Joint statement by a number of OSCE member states at the May 3 OSCE Permanent Council meeting on the 73rd anniversary of Victory in the Great Patriotic War

Friday, 04 May 2018 10:33


by permanent representatives to the OSCE of the Republic of Armenia, the Republic of Belarus, the Republic of Kazakhstan, the Kyrgyz Republic, the Russian Federation, the Republic of Tajikistan, Turkmenistan and the Republic of Uzbekistan at the meeting of the OSCE Permanent Council on the 73rd anniversary of Victory in the Great Patriotic War

Vienna, May 3, 2018


This year, we mark the 73rd anniversary of the end of the Second World War, one of the greatest tragedies for humanity which brought untold devastation and suffering.

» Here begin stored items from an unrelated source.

(** The first event is the root of what remains. *)
Lemma deque_root s b C l tr : descending s b C (Node Leaf l tr) →
  ∃ s', store (Child Lft (bottom b C)) (root tr) s = Done tt s' ∧ kept s s' ∧ outside (b :: nodes C) (links s) (links s') ∧
    links s' (Child Rgt b) = links s (Child Rgt b) ∧
    links s' (Child Lft b) = Some (root (fill C tr)) ∧ holds (links s') (fill C tr) ∧ elems (fill C tr) = elems tr ++ post C.
Proof.
  intros Hd. pose proof (de_tree _ _ _ _ Hd) as (_ & _ & _ & _ & Htr).
  destruct (descending_apart _ _ _ _ Hd) as (_ & _ & _ & _ & _ & Hbt).
  destruct (store_done s (Child Lft (bottom b C)) (root tr)) as (s1 & E1 & U1 & K1); [rewrite (de_hole _ _ _ _ Hd); by eexists|].
  exists s1. split; [done|]. split; [done|].
  split; [eapply outside_weaken; [|by eapply updated_outside]; intros x ->%list_elem_of_singleton; apply bottom_in|].
  split; [by apply U1|]. apply (descending_end s s1 b C _ tr Hd U1 Htr). simpl in Hbt. set_solver.
Qed.

(** It is the left child of that root. *)
Lemma deque_child s b C l ll tlr tr : descending s b C (Node (Node Leaf ll tlr) l tr) →
  let T := Node tlr l tr in
  ∃ s', store (Child Lft l) (root tlr) s = Done tt s' ∧ kept s s' ∧ outside [l] (links s) (links s') ∧
    links s' (Child Rgt b) = links s (Child Rgt b) ∧
    links s' (Child Lft b) = Some (root (fill C T)) ∧ holds (links s') (fill C T) ∧ elems (fill C T) = elems T ++ post C.
Proof.
  intros Hd T. pose proof (de_tree _ _ _ _ Hd) as (Hl & Ll & Lr & (_ & _ & _ & _ & Htlr) & Htr).
  destruct (descending_apart _ _ _ _ Hd) as (Hb1 & Hb2 & _ & Hnd & Hdis & Hbt).
  destruct (store_done s (Child Lft l) (root tlr)) as (s1 & E1 & U1 & K1); [by eexists|].
  assert (outside [l] (links s) (links s1)) as O1 by by eapply updated_outside.
  assert (l ∉ elems tlr ∧ l ∉ elems tr) as [Hl1 Hl2].
  { simpl in Hnd. apply NoDup_cons in Hnd as [_ Hnd]. apply NoDup_app in Hnd as (_ & H1 & [H2 _]%NoDup_cons).
    split; [|done]. intros Hin. apply (H1 _ Hin). by left. }
  assert (holds (links s1) T) as H1.
  { apply (holds_mk _ Lft tlr l tr). split_and!; [done|apply U1|by rewrite (proj2 U1)|..]; by eapply holds_updated. }
  destruct (close (links s1) (Child Lft b) C T) as [F1 F2]; [| |done|].
  { eapply frames_outside; [exact O1| |simpl; set_solver|apply Hd].
    intros x ->%list_elem_of_singleton Hx. apply (Hdis l Hx). simpl. set_solver. }
  { rewrite hole_bottom by apply Hd. rewrite (O1 (Child _ _)) by (simpl in Hbt |- *; set_solver). apply Hd. }
  exists s1. split; [done|]. split; [done|]. split; [done|].
  split; [apply O1; simpl in Hb2 |- *; set_solver|]. split; [done|]. split; [done|].
  by rewrite elems_fill, (spine_pre C) by apply Hd.
Qed.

The failure to combine efforts in repelling Nazism as well as the tactic of appeasement in an attempt to stave off the threat condoned the Third Reich’s aggression and led to the outbreak of the Second World War accompanied by unprecedented crimes against peace and humanity. We bow to the veterans and all those who fought for victory of the humanity over this ultimate evil at the frontlines, in partisan units and at the home front. We honour the memory of millions of people who perished in death camps. The magnitude of their sacrifice will never be forgotten.

We have never sought to draw a distinction between our and their victory, and will always remember allied assistance from the countries of the Anti-Hitler Coalition and European anti-Fascists. Today, we pay homage to the courage of all the heroes who resisted Nazism.

The victory in the Second World War shaped today’s system of human rights protection and promotion, and the Nuremberg Trial verdicts provided a legal framing for the victory of the civilised world over National Socialism.

We resolutely condemn the destruction and desecration in a number of countries of monuments to those who fought against Nazism and the holding of marches by veterans of the Waffen SS, recognised as a criminal organisation. We view as unacceptable the glorification as national heroes of those who collaborated with Nazi Germany and opposed the Anti-Hitler Coalition, committing the most atrocious crimes in the years of the Second World War.

Mindful that the desire to put the racial supremacy theory into practice was one of the driving motives of the Second World War, we are alarmed by the growing tension and confrontation within the OSCE space, the revival of the Nazi ideology, accompanied by the equally alarming spread of aggressive nationalism, racism, discrimination, intolerance and xenophobia. We need to show resolve and be uncompromising in countering these trends.

In this connection, we welcome the UN General Assembly Resolution adopted on December 19, 2017 “Combating glorification of Nazism, neo-Nazism and other practices that contribute to fuelling contemporary forms of racism, racial discrimination, xenophobia and related intolerance.” We believe that it has special relevance in today’s international environment.

We are full of resolve to fight these threats relying, among other things, on the OSCE capabilities with a view to creating a single and indivisible security community in the region based on democracy, the rule of law, economic prosperity, social justice and respect for human rights and freedoms.

Moving forward, our countries will continue to take joint steps strictly in keeping with international law in order to keep neo-Nazism, extremism and xenophobia at bay and strengthen inter-ethnic and inter-cultural harmony.

The lessons of the Second World War remain relevant today, as we are called upon to combine our efforts and resources to respond to threats and challenges to our common security and stability, as well as to protect the aims and principles of the UN Charter.

As we face more and more security challenges and cross-border threats, it is important that countries within the OSCE space work together to promote peaceful resolution of the existing conflicts and prevent new ones. We strongly believe that this is the only way to safeguard the current and future generations from the scourge of new wars.

Delivering on the commitments set out in the OSCE fundamental documents will pay homage to those who fought for peace, liberty, democracy and human dignity, paving the way to a world free from wars and violence.

Peace in the 21st century is worth fighting for with the same dedication and determination as it was fought for in the past century. We must treat the future of our children and grandchildren with the utmost gravity and responsibility.